* [Your task]
In the records below, find the line with "(** What the" and the line with "map rmsg_envelope (items". Print both exactly, along with every line between them, and no other line.

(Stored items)
Definition decode_success_json {T} (from_json : string → result string T)
    (response : Response) (url operation : string) : replay T :=
  if negb (status_is_success (status response))
  then Err (HttpStatus operation url (status response))
  else
    body ← map_err (HttpBody operation url) (body response);
    map_err (JsonDecode operation url) (from_json body).

(** [client.get(&url).send()]: a response, or why there was none. *)
Definition fetch_broadcaster_snapshot_payload `{SerdeJson}
    (get : string → result string Response) (broadcaster_url : string)
    (session_id : u64) (index : u32) : replay BroadcasterEnvelope :=
  payload_url ← derive_broadcaster_http_url broadcaster_url
                  (broadcaster_snapshot_payload_path session_id index);
  let operation := "fetch broadcaster snapshot payload" in
  response ← map_err (HttpRequest operation payload_url) (get payload_url);
  decode_success_json envelope_of_json response payload_url operation.

(** The items the stream yields: [buffered] keeps the order of the indices,
    whatever the order in which the requests finish. *)
Definition ordered_payload_fetches {Payload Error} (payload_count : u32)
    (fetch : u32 → result Error Payload) : list (result Error Payload) :=
  map (λ i, fetch (N.of_nat i)) (seq 0 (N.to_nat payload_count)).

Definition fetch_broadcaster_snapshot_payloads `{SerdeJson}
    (get : string → result string Response) (broadcaster_url : string)
    (session_id : u64) (payload_count : u32) : list (replay BroadcasterEnvelope) :=
  ordered_payload_fetches payload_count
    (fetch_broadcaster_snapshot_payload get broadcaster_url session_id).
End snapshot.

(** ** Properties *)

(** C3: whatever Redis answers, poll after poll, a session that does not fail has
    applied every message after its checkpoint exactly once and in order: item [i] has
    the next sequence number, entry id, stream and chain, carries its decoded payload,
    and leaves the checkpoint just after it. *)
Theorem follow_stream_contiguous `{SerdeJson} `{RedisCrate} config servers cp its cp' :
  follow_stream config servers cp = Ok (its, cp') →
  cp' = checkpoint_at cp (len its) ∧
  ∀ i it, its !! i = Some it →
    message_seq (rmsg_entry it) = (last_message_seq (checkpoint_at cp (N.of_nat i)) + 1)%N ∧
    rmsg_entry_id it = entry_id_text (bd_generation (boundary (checkpoint_at cp (N.of_nat i))))
                         (last_message_seq (checkpoint_at cp (N.of_nat i)) + 1) ∧
    stream_id (rmsg_entry it) = bd_stream_id (boundary (checkpoint_at cp (N.of_nat i))) ∧
    chain_id (rmsg_entry it) = expected_chain_id (checkpoint_at cp (N.of_nat i)) ∧
    envelope_of_json (payload_json (rmsg_entry it)) = Ok (rmsg_envelope it) ∧
    rmsg_checkpoint_after it = checkpoint_at cp (N.of_nat i + 1).
Proof.
  intros Hf. destruct (follow_stream_items _ _ _ _ _ Hf) as [Hcp Hits]. split; [done|].
  intros i it Hit. destruct (Hits i it Hit) as (m & [Hst Hch Hseq _ Hid _] & E1 & E2 & Henv & Hcpa).
  by rewrite E1, E2.
Qed.

(** An empty poll is resolved from the stream's own ids: caught up exactly when
    nothing was generated after the checkpoint; worth another poll exactly when
    something was, and what is retained reaches from no later than the next expected
    entry to at least that entry.  Everything else is reported as a gap. *)
Theorem empty_poll_iff cp info :
  checkpoint_wf cp →
  (redis_empty_poll_action cp (Some info) = Ok CaughtUp ↔
   parse_redis_entry_id (last_generated_entry_id info) = Ok (here cp)) ∧
  (redis_empty_poll_action cp (Some info) = Ok Pending ↔
   ∃ lg first last f l,
     parse_redis_entry_id (last_generated_entry_id info) = Ok lg ∧
     first_entry_id info = Some first ∧ last_entry_id info = Some last ∧
     parse_redis_entry_id first = Ok f ∧ parse_redis_entry_id last = Ok l ∧
     (last_message_seq cp + 1 ≤ u64_max)%N ∧
     id_lt (here cp) lg ∧ id_le f (next cp) ∧ id_le (next cp) l) ∧
  (redis_empty_poll_action cp None = Ok CaughtUp ↔ last_message_seq cp = 0%N).
Proof.
  intros Hwf. split_and!; [by apply empty_poll_caught_up|by apply empty_poll_pending|].
  unfold redis_empty_poll_action, redis_gap.
  destruct (N.eqb_spec (last_message_seq cp) 0); naive_solver.
Qed.

(** What the publisher stored after a checkpoint is delivered: when Redis returns
    the entries built from a run of envelopes, the poll succeeds and yields those
    envelopes in order, with the checkpoint after the last of them. *)
Theorem read_next_delivers_published `{SerdeJsonLaws} `{RedisCrate} config redis cp pubs :
  pubs ≠ [] →
  (∀ k p, pubs !! k = Some p → published_at cp k p) →
  xread redis (bd_stream_key (boundary cp)) (entry_id cp) (cfg_block_ms config)
      (cfg_read_count config) =
    Ok (Some {| srr_keys := [{| sk_key := bd_stream_key (boundary cp);
                                sk_ids := map pub_stored pubs |}] |}) →
  ∃ batch, read_next config redis cp = Ok (PollBatch batch) ∧
    map rmsg_envelope (items batch) = map (λ p, map_envelope wire_sim (pub_envelope p)) pubs ∧
    map rmsg_entry (items batch) = map pub_entry pubs ∧
    checkpoint_after batch = Some (checkpoint_at cp (len pubs)).
Proof. apply read_next_published. Qed.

* [Written reply]
(** What the publisher stored after a checkpoint is delivered: when Redis returns
    the entries built from a run of envelopes, the poll succeeds and yields those
    envelopes in order, with the checkpoint after the last of them. *)
Theorem read_next_delivers_published `{SerdeJsonLaws} `{RedisCrate} config redis cp pubs :
  pubs ≠ [] →
  (∀ k p, pubs !! k = Some p → published_at cp k p) →
  xread redis (bd_stream_key (boundary cp)) (entry_id cp) (cfg_block_ms config)
      (cfg_read_count config) =
    Ok (Some {| srr_keys := [{| sk_key := bd_stream_key (boundary cp);
                                sk_ids := map pub_stored pubs |}] |}) →
  ∃ batch, read_next config redis cp = Ok (PollBatch batch) ∧
    map rmsg_envelope (items batch) = map (λ p, map_envelope wire_sim (pub_envelope p)) pubs ∧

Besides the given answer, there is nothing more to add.